Seguros em Portugal: o que escondem as letras pequenas que podem custar milhares de euros

Seguros em Portugal: o que escondem as letras pequenas que podem custar milhares de euros
Quando Maria assinou o contrato do seguro automóvel, nunca imaginou que uma vírgula mal colocada nas condições gerais lhe iria custar 3.500 euros. A história desta professora do Porto é mais comum do que se pensa no mercado segurador português, onde as exceções são frequentemente a regra.

Os portugueses gastam anualmente mais de 8 mil milhões de euros em prémios de seguros, segundo dados da Associação Portuguesa de Seguradores. No entanto, poucos realmente compreendem o que estão a comprar. As apólices transformaram-se em documentos de centenas de páginas, escritos numa linguagem jurídica que confunde até os mais letrados.

A verdade é que o sector segurador vive da assimetria de informação. Enquanto as seguradoras investem milhões em algoritmos de risco e equipas de subscrição, o comum dos mortais decide com base no preço e numa breve conversa com um mediador. Esta disparidade torna os consumidores particularmente vulneráveis quando chega a hora do sinistro.

O caso dos seguros de saúde ilustra bem esta realidade. Muitos portugueses pagam mensalmente por coberturas que julgam ser completas, apenas para descobrir na hora da necessidade que os tratamentos mais caros ficam de fora.
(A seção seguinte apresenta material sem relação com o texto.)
(** [write_all_] always ends, whatever mixture of interruptions, short writes
    and errors the kernel answers with.  The file grows by a prefix of the bytes,
    by all of them when the result is [true], no other file changes, and without
    faults the result is [true]. *)
Theorem write_all_correct w fd bs d :
  w_fs w !! fd = Some (Reg d) →
  ∃ ok w' k, write_all_ w fd bs = Ret (ok, w') ∧
    w_fs w' = <[fd := Reg (d ++ take k bs)]> (w_fs w) ∧
    (ok = true → k = length bs) ∧ (w_faults w = [] → ok = true).
Proof.
  intros Hd. destruct (write_all_spec w fd bs d Hd) as (ok & w' & k & E & _ & _ & Hfs & Hok).
  exists ok, w', k. do 3 (split; [done|]). intros Hf. unfold write_all_ in E. rewrite Hf in E.
  destruct bs as [|x bs]; [by simplify_eq/=|]. cbn [write_all_loop length] in E.
  unfold sys_write, next_fault in E. rewrite Hf, Nat2Z.id, drop_all in E. by simplify_eq/=.
Qed.

Lemma write_all_correct_witness :
  ∃ ok w' k, write_all_ (World demo_fs [Fail EINTR; Short 1; Fail 5] []) "t/maps" [7; 8; 9] = Ret (ok, w')
    ∧ w_fs w' = <["t/maps"%string := Reg ([3] ++ take k [7; 8; 9])]> demo_fs.
Proof.
  destruct (write_all_correct (World demo_fs [Fail EINTR; Short 1; Fail 5] []) "t/maps" [7; 8; 9] [3])
    as (ok & w' & k & H1 & H2 & _); [reflexivity|].
  exists ok, w', k. exact (conj H1 H2).
Defined.

(** ** The search for a free fragment name *)

Lemma next_fault_cases w f w' :
  next_fault w = (f, w') →
  w_fs w' = w_fs w ∧ w_closed w' = w_closed w ∧
  ((f = Succeed ∧ w' = w) ∨ w_faults w = f :: w_faults w').
Proof.
  unfold next_fault. destruct (w_faults w); intros; simplify_eq; simpl; auto.
Qed.

Lemma open_excl_spec w name r w' :
  open_excl w name = (r, w') →
  w_closed w' = w_closed w ∧
  match r with
  | SOk _ => w_fs w !! name = None ∧ w_fs w' = <[name := Reg []]> (w_fs w)
  | SErr e => w_fs w' = w_fs w ∧
      (is_Some (w_fs w !! name) ∧ (length (w_faults w') ≤ length (w_faults w))%nat
       ∨ (length (w_faults w') < length (w_faults w))%nat)
  end.
Proof.
  unfold open_excl. destruct (next_fault w) as [f w1] eqn:E.
  apply next_fault_cases in E as (Hfs & Hc & Hcase).
  destruct f as [|e|n]; rewrite ?Hfs.
  - destruct (w_fs w !! name) eqn:El; intros; simplify_eq; simpl; rewrite ?Hfs; split_and!; try done.
    left. split; [eauto|]. destruct Hcase as [[_ ->]|Hc']; [done|]. rewrite Hc'. simpl. lia.
  - destruct Hcase as [[? _]|Hc']; [done|]. intros; simplify_eq. split_and!; try done.
    right. rewrite Hc'. simpl. lia.
  - destruct Hcase as [[? _]|Hc']; [done|].
    destruct (w_fs w !! name) eqn:El; intros; simplify_eq; simpl; rewrite ?Hfs; split_and!; try done.
    left. split; [eauto|]. rewrite Hc'. simpl. lia.
Qed.
(** Popping removes the top frame; the frames a reader knows shrink with it. *)
Lemma pop_spec md th cur :
  thread_ok th cur →
  let th' := coldtrace_thread_stack_pop md th in
  thread_ok th' cur ∧ th_writer th' = th_writer (get_coldtrace_thread md th) ∧
  th_initd th' = true ∧
  th_failed th' = th_failed th ∧
  stack_of th' = if th_failed th then stack_of th
                 else take (length (stack_of th) - 1) (stack_of th).
Proof.
  intros Hok. unfold coldtrace_thread_stack_pop.
  destruct (get_thread_ok md th cur Hok) as (Hok1 & Hp1 & Hs1 & Hf1 & Hi1 & Hz1 & Hc1).
  set (t := get_coldtrace_thread md th) in *. clearbody t. rewrite <- Hs1, <- Hf1.
  destruct (th_failed t) eqn:Hf; [done|].
  pose proof (tk_stack _ _ Hok1) as Hs. pose proof (stack_of_length _ Hs) as Hlen.
  pose proof (sk_size _ Hs) as Hsz. pose proof (sk_u32 _ Hs) as Hu.
  destruct (Z.ltb_spec 0 (th_stack_size t)).
  2: { split_and!; try done. rewrite take_ge; [done|]. lia. }
  cbv zeta. set (t' := set_stack_size (u32 (th_stack_size t - 1)) t).
  assert (th_stack_size t' = th_stack_size t - 1) as Hz'.
  { unfold t'. simpl. rewrite u32_id; ulia. }
  set (r := if th_stack_size t' <? th_stack_bottom t' then set_stack_bottom (th_stack_size t') t'
            else t').
  assert (th_writer r = th_writer t ∧ th_initd r = th_initd t ∧ th_failed r = th_failed t ∧
    th_stack r = th_stack t ∧ th_stack_size r = th_stack_size t - 1 ∧
    th_stack_capacity r = th_stack_capacity t ∧
    th_stack_bottom r = Z.min (th_stack_bottom t) (th_stack_size t - 1))
    as (Ew & Ei & Ef & Es & Ez & Ec & Eb).
  { unfold r. destruct (Z.ltb_spec (th_stack_size t') (th_stack_bottom t')) as [Hb|Hb];
      rewrite Hz' in Hb; unfold t' in *; simpl in *; split_and!; try done; lia. }
  clearbody r. clear t' Hz'.
  assert (stack_of r = take (length (stack_of t) - 1) (stack_of t)) as Hst.
  { unfold stack_of at 1. rewrite Es, Ez. unfold stack_of at 2. rewrite take_take. f_equal. lia. }
  assert (stack_ok r) as Hr.
  { pose proof (sk_bottom _ Hs). split; rewrite ?Es, ?Ez, ?Ec, ?Eb; try apply Hs; try lia.
    rewrite Hst. apply Forall_take, Hs. }
  split_and!; try done; [|congruence..].
  apply (thread_ok_stack t); try done; [lia|].
  rewrite Hst, take_take, Eb. f_equal. lia.
Qed.

(** ** Storing an entry *)

Definition with_buffer (b : list Z) (th : coldtrace_thread) : coldtrace_thread :=
  set_writer (set_buffer (Some b) (th_writer th)) th.

Lemma entry_store_spec th pre c post off bs :
  wi_buffer (th_writer th) = Some (pre ++ c ++ post) → off = len pre → length bs = length c →
  entry_store th off bs = Ret (with_buffer (pre ++ bs ++ post) th).
Proof. intros Hb Ho Hl. unfold entry_store. rewrite Hb, store_chunk by done. done. Qed.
As listas de hospitais e clínicas convencionadas mudam sem aviso prévio, e as franquias aplicam-se precisamente quando as despesas médicas são mais elevadas.

Nos seguros multirriscos habitacionais, a situação não é mais animadora. As exclusões por "fenómenos naturais" ou "danos graduais" tornam-se armadilhas para quem sofre infiltrações ou danos causados pela maresia. As seguradoras argumentam que estas cláusulas são necessárias para manter a sustentabilidade do sistema, mas a falta de transparência na comunicação destas limitações levanta sérias questões éticas.

A digitalização trouxe novos desafios. As plataformas online prometem simulações instantâneas e preços competitivos, mas escondem complexidades nos questionários de risco. Um simples erro na declaração de hábitos pode invalidar toda a cobertura, como descobriu João, um empresário de Lisboa que viu o seguro de vida da família ser anulado porque omitiu que ocasionalmente pratica desportos radicais.

A Autoridade de Supervisão de Seguros e Fundos de Pensões (ASF) tem vindo a aumentar a fiscalização, mas os recursos são limitados face à dimensão do mercado. Em 2023, a ASF aplicou coimas recorde de mais de 2 milhões de euros, mas muitos casos nunca chegam ao conhecimento público devido aos acordos extrajudiciais.

A solução pode passar por uma maior educação financeira da população. Escolas e instituições começam a incluir literacia sobre seguros nos seus programas, mas o caminho é longo. Enquanto isso, especialistas recomendam que os consumidores peçam sempre esclarecimentos por escrito, comparem ofertas de diferentes seguradoras e não se deixem seduzir apenas pelo preço mais baixo.

O futuro dos seguros em Portugal poderá passar por modelos mais transparentes, como os seguros paramétricos, que pagam automaticamente quando ocorre um evento específico, eliminando a subjectividade na avaliação dos sinistros. Blockchain e smart contracts também prometem revolucionar o sector, mas a adopção massiva ainda está longe.

Enquanto as tecnologias não chegam, resta aos portugueses a velha máxima: ler as letras pequenas. No mundo dos seguros, o diabo está mesmo nos detalhes, e ignorá-los pode sair muito caro. A próxima vez que assinar uma apólice, lembre-se da Maria e pergunte: será que realmente sei o que estou a comprar?